Problem to solve >> A stretch of the entries below is to be set down exactly, running from the line with "w') => (Ok a, w')" through the line with "match l with", both included, and no other line.

Records shown >>
(** * Task-management workers and the naming lint script

    A shallow embedding of the parts of the repository that carry behaviour:
    - [use_cases/task_management/reminder_worker.py]  (module [Reminder]),
    - [use_cases/task_management/analytics_worker.py] (module [Analytics]),
    - [scripts/validate_naming.py]                     (module [Naming]),
    together with the DTOs of [shared_dtos.py] they use.

    Modelling conventions.
    - A [datetime] is its wall-clock reading in microseconds plus an optional
      UTC offset; a [timedelta] is a number of microseconds in [Z].
      [int(td.total_seconds() / 60)] is truncation towards zero ([Z.quot]);
      the float rounding of [total_seconds] is not modelled.
    - Worker code runs in a state-and-exception monad over a [World] that
      holds the Redis keyspace and the sequence of externally visible
      actions.  Everything the outside world decides (clock readings, whether
      the broker accepts a message, HTTP replies) comes from an [Env] of
      oracles indexed by the number of interactions made so far.
    - Redis itself is reliable; [logger] calls and the notification
      semaphore have no counterpart. *)

From Stdlib Require Import ZArith QArith String Ascii List Lia Permutation.
From stdpp Require Import gmap strings list fin_maps pretty.

#[local] Set Warnings "-clear-no-such-hyp".

Local Open Scope string_scope.
Local Open Scope list_scope.
Local Open Scope Z_scope.

(** ** datetime / timedelta *)

Module Datetime.

Record datetime := {
  wall : Z;             (* naive calendar reading, microseconds *)
  tzinfo : option Z     (* utcoffset in microseconds when aware *)
}.

#[global] Instance datetime_eq_dec : EqDecision datetime.
Proof. solve_decision. Defined.

Definition us_per_second : Z := 1000000.
Definition seconds (n : Z) : Z := n * us_per_second.
Definition minutes (n : Z) : Z := n * 60 * us_per_second.
Definition hours (n : Z) : Z := n * 3600 * us_per_second.

Definition naive (w : Z) : datetime := {| wall := w; tzinfo := None |}.

(* d.replace(tzinfo=tz) *)
Definition replace_tzinfo (d : datetime) (tz : option Z) : datetime :=
  {| wall := wall d; tzinfo := tz |}.

(* a - b; None stands for the TypeError raised when exactly one is aware *)
Definition sub (a b : datetime) : option Z :=
  match tzinfo a, tzinfo b with
  | None, None => Some (wall a - wall b)
  | Some oa, Some ob => Some ((wall a - oa) - (wall b - ob))
  | _, _ => None
  end.

(* a <= b; None stands for the same TypeError *)
Definition le (a b : datetime) : option bool :=
  match sub a b with
  | Some d => Some (d <=? 0)
  | None => None
  end.

(* int(td.total_seconds() / 60) *)
Definition whole_minutes (td : Z) : Z := Z.quot td (minutes 1).

(* d.hour *)
Definition hour (d : datetime) : Z := (wall d / hours 1) mod 24.

(* td.total_seconds() / 3600, exactly *)
Definition in_hours (td : Z) : Q := inject_Z td / inject_Z (hours 1).

End Datetime.
Export Datetime.

(** ** shared_dtos.py *)

Inductive TaskStatus := TODO | IN_PROGRESS | COMPLETED | CANCELLED.
Inductive TaskPriority := LOW | MEDIUM | HIGH | URGENT.

#[global] Instance TaskStatus_eq_dec : EqDecision TaskStatus.
Proof. solve_decision. Defined.
#[global] Instance TaskPriority_eq_dec : EqDecision TaskPriority.
Proof. solve_decision. Defined.

Record TaskResponse := {
  title : string;
  description : option string;
  status : TaskStatus;
  priority : TaskPriority;
  due_date : option datetime;
  id : Z;
  user_id : Z;
  created_at : datetime;
  updated_at : datetime;
  completed_at : option datetime
}.

#[global] Instance TaskResponse_eq_dec : EqDecision TaskResponse.
Proof. solve_decision. Defined.

Record TaskDueSoonEvent := {
  due_soon_task_id : Z;
  due_soon_user_id : Z;
  due_soon_timestamp : datetime;        (* default_factory = datetime.utcnow *)
  due_soon_task_data : TaskResponse;
  due_in_minutes : Z
}.

Record TaskOverdueEvent := {
  overdue_task_id : Z;
  overdue_user_id : Z;
  overdue_timestamp : datetime;         (* default_factory = datetime.utcnow *)
  overdue_task_data : TaskResponse;
  overdue_minutes : Z
}.

Record ProcessRemindersCommand := {
  check_time : datetime;
  look_ahead_minutes : Z
}.

Record ProductivityStats := {
  stats_user_id : Z;
  period_start : datetime;
  period_end : datetime;
  total_tasks : Z;
  completed_tasks : Z;
  cancelled_tasks : Z;
  overdue_tasks : Z;
  completion_rate : Q;
  average_completion_time_hours : option Q;
  most_productive_hour : option Z;
  tasks_by_priority : list (string * Z);
  tasks_by_status : list (string * Z)
}.

(** ** Outcomes of Python code: a value or a raised exception *)

Inductive exn :=
| TypeError | ValueError | KeyError | AttributeError | JSONDecodeError
| TransportError.

Inductive outcome (A : Type) :=
| Ok (a : A)
| Raised (e : exn).
Arguments Ok {A} a.
Arguments Raised {A} e.

(** ** State and exceptions

    [M S A] is a computation over a state [S] that returns an [A] or raises;
    the state reached before a raise is kept, as in Python. *)

Module Exec.

Definition M (S A : Type) : Type := S → outcome A * S.

#[global] Instance M_ret {S} : MRet (M S) := λ A a w, (Ok a, w).
#[global] Instance M_bind {S} : MBind (M S) := λ A B k m w,
  match m w with
  | (Ok a, w') => k a w'
  | (Raised e, w') => (Raised e, w')
  end.

Definition raise {S A} (e : exn) : M S A := λ w, (Raised e, w).

(* try: m  except Exception: h *)
Definition try_except {S A} (m h : M S A) : M S A := λ w,
  match m w with
  | (Ok a, w') => (Ok a, w')
  | (Raised _, w') => h w'
  end.

Definition pass {S} : M S unit := mret tt.

Definition or_raise {S A} (o : option A) (e : exn) : M S A :=
  match o with
  | Some a => mret a
  | None => raise e
  end.

Fixpoint for_each {S A} (body : A → M S unit) (l : list A) : M S unit :=
  match l with
  | [] => pass
  | x :: rest => body x;; for_each body rest
  end.

Definition run {S A} (m : M S A) (w : S) : S := snd (m w).

End Exec.
Export Exec.

(** ** reminder_worker.py *)

Module Reminder.

(** *** Settings *)

Definition CHECK_INTERVAL_SECONDS : Z := 300.
Definition DUE_SOON_MINUTES : Z := 60.
Definition OVERDUE_CHECK_MINUTES : Z := 1440.
Definition REMINDER_RETRY_ATTEMPTS : Z := 3.
Definition REMINDER_RETRY_DELAY : Z := 60.

(** *** What Redis holds

    The client is created with [decode_responses=True], so every value is
    a string.  A value is represented by the way the worker can decode it:
    an ISO timestamp ([datetime.fromisoformat] succeeds), a JSON object
    ([orjson.loads] yields a dict), or any other text, for which both
    decoders raise. *)

Inductive jvalue :=
| JNull
| JInt (n : Z)
| JStr (s : string)        (* a string that is not an ISO timestamp *)
| JTime (d : datetime).    (* a string in ISO format *)

#[global] Instance jvalue_eq_dec : EqDecision jvalue.
Proof. solve_decision. Defined.

Inductive rvalue :=
| RText (s : string)
| RTime (d : datetime)
| RJson (o : gmap string jvalue).

#[global] Instance rvalue_eq_dec : EqDecision rvalue.
Proof. solve_decision. Defined.

(* an entry disappears once the clock reaches [expires_at] *)
Record entry := { value : rvalue; expires_at : option Z }.

Definition live (now : Z) (e : entry) : bool :=
  match expires_at e with
  | Some t => now <? t
  | None => true
  end.

(* truth value of what [redis.get] returned *)
Definition truthy (v : option rvalue) : bool :=
  match v with
  | None => false
  | Some (RText s) => negb (String.eqb s "")
  | Some (RTime _) => true
  | Some (RJson _) => true
  end.

(** *** Messages and events leaving the worker *)

Inductive event_body :=
| DueSoonBody (e : TaskDueSoonEvent)
| OverdueBody (e : TaskOverdueEvent).

Inductive reminder_text :=
| CustomText (j : jvalue)
| DescriptionText (s : string)
| NoDescription.

(* the three message templates with the values interpolated into them *)
Inductive message :=
| DueSoonMessage (task : TaskResponse) (time_str : string)
| OverdueMessage (task : TaskResponse) (time_str : string)
| ReminderMessage (task : TaskResponse) (text : reminder_text).

Inductive notification :=
| DueSoonNotification (task : TaskResponse) (minutes_until_due : Z)
| OverdueNotification (task : TaskResponse) (overdue_minutes : Z)
| ScheduledReminder (reminder_data : gmap string jvalue).

Inductive effect :=
(* task_events_exchange.publish was called; [accepted] tells whether it
   returned or raised *)
| Publish (routing_key : string) (body : event_body) (accepted : bool)
(* control entered one of the notification routines *)
| Notify (what : notification)
(* POST {BOT_API_URL}/send-notification was issued at time [sent_at] *)
| Telegram (telegram_id : jvalue) (msg : message) (sent_at : Z)
| Setex (key : string) (seconds : Z) (v : rvalue)
| Delete (key : string)
(* asyncio.sleep; none of the routines below takes one *)
| Sleep (seconds : Z).

Record World := {
  redis : gmap string entry;
  steps : nat;              (* interactions with the outside so far *)
  trace : list effect       (* oldest first *)
}.

Record Env := {
  clock : nat → Z;                       (* time at the n-th interaction *)
  exchange_accepts : nat → bool;         (* does a publish succeed there *)
  (* GET {TASK_API_URL}/api/v1/tasks/{task_id} with X-User-ID: None is a
     transport error, otherwise the status code and the body when it
     validates as a TaskResponse *)
  task_api : nat → jvalue → jvalue → option (Z * option TaskResponse);
  (* status of POST /send-notification, None for a transport error *)
  bot_api : nat → option Z
}.

(** *** The monad of the worker *)

Abbreviation M := (Exec.M World).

Written solution >>
  | (Ok a, w') => (Ok a, w')
  | (Raised _, w') => h w'
  end.

Definition pass {S} : M S unit := mret tt.

Definition or_raise {S A} (o : option A) (e : exn) : M S A :=
  match o with
  | Some a => mret a
  | None => raise e
  end.

Fixpoint for_each {S A} (body : A → M S unit) (l : list A) : M S unit :=
  match l with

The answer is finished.